For the entries below, say how many lines hold the word "Harn", with the number as the only reply.

** Material to process follows **

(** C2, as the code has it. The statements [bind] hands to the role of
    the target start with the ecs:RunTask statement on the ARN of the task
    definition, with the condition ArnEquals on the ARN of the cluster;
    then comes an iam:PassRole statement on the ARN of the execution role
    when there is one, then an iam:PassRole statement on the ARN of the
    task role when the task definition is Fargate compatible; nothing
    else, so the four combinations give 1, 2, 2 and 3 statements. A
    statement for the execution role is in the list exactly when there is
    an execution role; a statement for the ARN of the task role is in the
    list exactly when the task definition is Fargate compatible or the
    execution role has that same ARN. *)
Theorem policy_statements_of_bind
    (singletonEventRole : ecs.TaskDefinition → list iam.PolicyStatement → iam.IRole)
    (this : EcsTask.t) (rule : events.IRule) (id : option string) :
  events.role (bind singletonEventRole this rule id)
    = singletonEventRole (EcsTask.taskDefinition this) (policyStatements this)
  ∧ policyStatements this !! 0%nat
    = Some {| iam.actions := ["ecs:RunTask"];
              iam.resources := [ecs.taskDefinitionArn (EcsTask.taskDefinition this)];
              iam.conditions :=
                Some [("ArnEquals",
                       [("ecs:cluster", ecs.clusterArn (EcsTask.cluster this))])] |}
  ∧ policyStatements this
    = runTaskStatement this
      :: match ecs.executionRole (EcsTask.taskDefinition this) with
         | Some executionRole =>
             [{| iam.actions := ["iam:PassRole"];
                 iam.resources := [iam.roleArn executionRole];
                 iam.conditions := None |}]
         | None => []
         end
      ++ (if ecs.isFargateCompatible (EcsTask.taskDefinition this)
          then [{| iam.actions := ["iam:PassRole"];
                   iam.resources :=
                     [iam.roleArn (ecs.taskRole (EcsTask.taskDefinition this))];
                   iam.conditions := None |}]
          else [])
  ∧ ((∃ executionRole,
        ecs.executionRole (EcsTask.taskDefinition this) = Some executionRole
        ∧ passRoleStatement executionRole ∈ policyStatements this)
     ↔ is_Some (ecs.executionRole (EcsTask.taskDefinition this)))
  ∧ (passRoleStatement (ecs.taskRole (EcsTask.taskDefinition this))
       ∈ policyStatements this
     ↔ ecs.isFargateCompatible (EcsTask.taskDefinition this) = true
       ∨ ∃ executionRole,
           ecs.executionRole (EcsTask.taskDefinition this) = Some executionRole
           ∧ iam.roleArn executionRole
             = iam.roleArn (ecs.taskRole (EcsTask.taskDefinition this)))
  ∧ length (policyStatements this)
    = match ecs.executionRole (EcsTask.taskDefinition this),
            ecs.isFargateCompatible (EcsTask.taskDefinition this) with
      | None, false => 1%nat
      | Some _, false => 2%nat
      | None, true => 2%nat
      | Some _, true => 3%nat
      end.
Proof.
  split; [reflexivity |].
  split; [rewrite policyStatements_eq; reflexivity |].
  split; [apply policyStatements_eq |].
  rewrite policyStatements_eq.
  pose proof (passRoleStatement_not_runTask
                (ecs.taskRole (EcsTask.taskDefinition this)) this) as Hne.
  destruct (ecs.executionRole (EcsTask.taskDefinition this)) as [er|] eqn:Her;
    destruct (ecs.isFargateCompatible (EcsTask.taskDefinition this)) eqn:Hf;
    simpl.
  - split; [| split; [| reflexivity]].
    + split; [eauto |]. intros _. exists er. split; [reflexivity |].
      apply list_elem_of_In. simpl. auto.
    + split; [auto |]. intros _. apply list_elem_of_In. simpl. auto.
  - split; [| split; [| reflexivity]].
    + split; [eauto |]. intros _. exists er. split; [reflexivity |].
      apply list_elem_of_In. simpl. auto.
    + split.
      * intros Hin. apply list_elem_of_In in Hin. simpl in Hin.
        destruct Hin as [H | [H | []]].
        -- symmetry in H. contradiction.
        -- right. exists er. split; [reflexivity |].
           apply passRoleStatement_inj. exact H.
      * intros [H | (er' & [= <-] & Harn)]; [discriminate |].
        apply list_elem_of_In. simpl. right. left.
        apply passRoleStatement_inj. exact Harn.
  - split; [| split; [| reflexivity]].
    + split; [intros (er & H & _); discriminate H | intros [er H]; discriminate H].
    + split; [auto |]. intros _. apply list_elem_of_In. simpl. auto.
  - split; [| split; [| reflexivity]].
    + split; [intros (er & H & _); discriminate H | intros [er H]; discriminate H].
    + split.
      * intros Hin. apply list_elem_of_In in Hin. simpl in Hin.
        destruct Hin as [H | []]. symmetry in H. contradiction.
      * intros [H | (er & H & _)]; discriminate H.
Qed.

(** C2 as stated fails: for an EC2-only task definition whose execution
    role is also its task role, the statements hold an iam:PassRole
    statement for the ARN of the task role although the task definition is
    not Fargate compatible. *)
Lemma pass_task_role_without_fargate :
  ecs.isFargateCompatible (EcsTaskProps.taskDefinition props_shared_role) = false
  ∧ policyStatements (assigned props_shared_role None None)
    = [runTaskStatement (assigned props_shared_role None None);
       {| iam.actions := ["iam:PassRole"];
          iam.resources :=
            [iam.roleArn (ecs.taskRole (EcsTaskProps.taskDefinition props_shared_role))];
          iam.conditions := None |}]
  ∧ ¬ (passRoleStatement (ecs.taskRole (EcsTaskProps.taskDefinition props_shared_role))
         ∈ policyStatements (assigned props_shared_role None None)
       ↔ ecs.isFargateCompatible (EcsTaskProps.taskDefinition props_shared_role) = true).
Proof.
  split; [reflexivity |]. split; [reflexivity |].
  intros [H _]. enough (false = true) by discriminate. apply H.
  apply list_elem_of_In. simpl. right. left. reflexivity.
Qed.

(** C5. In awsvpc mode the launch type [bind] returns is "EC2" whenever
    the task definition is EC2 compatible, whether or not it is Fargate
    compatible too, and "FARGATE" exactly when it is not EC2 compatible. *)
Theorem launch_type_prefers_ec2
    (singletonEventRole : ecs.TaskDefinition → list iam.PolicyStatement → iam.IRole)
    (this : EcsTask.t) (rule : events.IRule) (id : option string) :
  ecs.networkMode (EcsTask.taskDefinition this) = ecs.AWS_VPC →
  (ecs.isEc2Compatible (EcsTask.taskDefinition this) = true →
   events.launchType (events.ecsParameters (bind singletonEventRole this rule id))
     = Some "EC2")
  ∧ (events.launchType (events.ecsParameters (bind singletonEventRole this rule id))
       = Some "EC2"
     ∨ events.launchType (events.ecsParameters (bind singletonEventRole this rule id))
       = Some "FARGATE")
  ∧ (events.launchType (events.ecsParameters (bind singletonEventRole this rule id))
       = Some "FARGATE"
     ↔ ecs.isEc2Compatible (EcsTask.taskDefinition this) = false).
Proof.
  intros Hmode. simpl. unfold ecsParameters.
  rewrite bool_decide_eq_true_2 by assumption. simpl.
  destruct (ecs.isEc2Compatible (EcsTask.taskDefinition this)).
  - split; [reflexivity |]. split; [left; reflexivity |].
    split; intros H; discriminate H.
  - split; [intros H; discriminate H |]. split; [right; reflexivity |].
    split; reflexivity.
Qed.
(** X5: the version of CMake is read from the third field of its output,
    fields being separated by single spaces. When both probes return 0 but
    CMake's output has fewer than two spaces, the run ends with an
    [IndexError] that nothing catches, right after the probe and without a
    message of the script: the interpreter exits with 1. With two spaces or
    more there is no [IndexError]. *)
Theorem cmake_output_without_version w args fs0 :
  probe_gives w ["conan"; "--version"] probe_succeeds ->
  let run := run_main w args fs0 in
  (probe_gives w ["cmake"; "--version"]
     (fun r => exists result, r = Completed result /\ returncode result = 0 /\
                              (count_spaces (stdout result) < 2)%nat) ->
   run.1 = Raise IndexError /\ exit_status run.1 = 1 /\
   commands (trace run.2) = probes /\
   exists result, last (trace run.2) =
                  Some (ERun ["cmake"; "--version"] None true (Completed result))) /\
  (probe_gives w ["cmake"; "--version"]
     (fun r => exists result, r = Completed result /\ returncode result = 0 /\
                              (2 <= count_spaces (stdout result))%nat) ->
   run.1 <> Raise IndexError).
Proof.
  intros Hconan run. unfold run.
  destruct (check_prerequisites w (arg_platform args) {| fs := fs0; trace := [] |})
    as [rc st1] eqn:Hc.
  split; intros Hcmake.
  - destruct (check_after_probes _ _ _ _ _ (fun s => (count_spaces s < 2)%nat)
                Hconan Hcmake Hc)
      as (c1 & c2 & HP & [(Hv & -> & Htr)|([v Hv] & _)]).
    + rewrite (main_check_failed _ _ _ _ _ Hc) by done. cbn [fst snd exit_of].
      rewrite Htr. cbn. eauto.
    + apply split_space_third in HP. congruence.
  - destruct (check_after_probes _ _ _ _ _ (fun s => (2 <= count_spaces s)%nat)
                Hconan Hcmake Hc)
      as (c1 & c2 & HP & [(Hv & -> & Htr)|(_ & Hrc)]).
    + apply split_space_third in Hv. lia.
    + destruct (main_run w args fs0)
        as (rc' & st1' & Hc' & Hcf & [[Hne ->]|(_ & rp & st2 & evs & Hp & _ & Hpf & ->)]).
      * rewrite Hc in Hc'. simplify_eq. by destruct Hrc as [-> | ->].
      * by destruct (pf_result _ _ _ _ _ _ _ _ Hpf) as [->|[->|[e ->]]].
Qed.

** End of Material to process **

→ **Response area**: 2